HOW TO COMPLETE THIS TASK: When a line in the records contains the string "Require", copy that line.

Data excerpts:
(** * n8n-md2docs: the markdown-to-docx translation engine

    A shallow embedding of [src/services/docxConverter.ts] and the
    properties of its inline formatter, block translator and document
    assembler.

    Conventions.
    - Input text is a [list ascii]: one element per code unit, read as
      Latin-1.  Code units above 255 do not occur in the model.
    - Constant strings of the source (fonts, colours, token kinds,
      numbering references, log lines) are [string]s.
    - JavaScript numbers that only count or hold small constants are [nat].
    - [marked.lexer] is external: the translator is parametrised by it.
    - [Packer.toBuffer] is external: the model stops at the options handed
      to [new Document]. *)

From Stdlib Require Import Ascii String List Arith Lia Bool.
From Stdlib Require Import DecimalString DecimalNat.
Import ListNotations.
Open Scope string_scope.
Open Scope list_scope.
Open Scope nat_scope.

(* ================================================================== *)
(** ** The JavaScript string built-ins the converter calls *)
(* ================================================================== *)

Module JS.

Definition jsstring := list ascii.

(** A source literal, as a sequence of code units. *)
Definition str (s : string) : jsstring := list_ascii_of_string s.

Definition LF : ascii := ascii_of_nat 10.
Definition CR : ascii := ascii_of_nat 13.

Definition isEmpty (s : jsstring) : bool :=
  match s with [] => true | _ :: _ => false end.

(** [stripPrefix p s] is [Some rest] when [s = p ++ rest]. *)
Fixpoint stripPrefix (p s : jsstring) : option jsstring :=
  match p, s with
  | [], _ => Some s
  | _ :: _, [] => None
  | a :: p', b :: s' => if Ascii.eqb a b then stripPrefix p' s' else None
  end.

(** [s.startsWith(p)] and [s.endsWith(p)]. *)
Definition startsWith (s p : jsstring) : bool :=
  match stripPrefix p s with Some _ => true | None => false end.

Definition endsWith (s p : jsstring) : bool :=
  startsWith (rev s) (rev p).

(** [s.slice(a, -b)] for literal [a] and [b]: from index [min a |s|] up to
    index [max (|s| - b) 0], empty when the bounds cross. *)
Definition slice (s : jsstring) (a b : nat) : jsstring :=
  firstn (length s - b - a) (skipn a s).

(** White space of [String.prototype.trim] among the 8-bit code units:
    TAB, LF, VT, FF, CR, SPACE and NO-BREAK SPACE. *)
Definition isWhiteSpace (c : ascii) : bool :=
  let n := nat_of_ascii c in
  (9 <=? n) && (n <=? 13) || (n =? 32) || (n =? 160).

Fixpoint trimStart (s : jsstring) : jsstring :=
  match s with
  | [] => []
  | c :: s' => if isWhiteSpace c then trimStart s' else s
  end.

Definition trimEnd (s : jsstring) : jsstring := rev (trimStart (rev s)).

Definition trim (s : jsstring) : jsstring := trimEnd (trimStart s).

(** [s.split('\n')]; [cur] is the piece being read. *)
Fixpoint splitLines (s cur : jsstring) : list jsstring :=
  match s with
  | [] => [cur]
  | c :: s' =>
      if Ascii.eqb c LF then cur :: splitLines s' []
      else splitLines s' (cur ++ [c])
  end.

(** [const CUSTOM_PARAGRAPH_BREAK = '\\p']: backslash, then p. *)
Definition CUSTOM_PARAGRAPH_BREAK : jsstring := str "\p".

(** [s.split(CUSTOM_PARAGRAPH_BREAK)], the two code units of the separator
    written out. *)
Fixpoint splitBreaks (s cur : jsstring) : list jsstring :=
  match s with
  | [] => [cur]
  | c :: s' =>
      match s' with
      | d :: s'' =>
          if Ascii.eqb c "\" && Ascii.eqb d "p"
          then cur :: splitBreaks s'' []
          else splitBreaks s' (cur ++ [c])
      | [] => [cur ++ [c]]
      end
  end.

WORKED SOLUTION:
From Stdlib Require Import Ascii String List Arith Lia Bool.
From Stdlib Require Import DecimalString DecimalNat.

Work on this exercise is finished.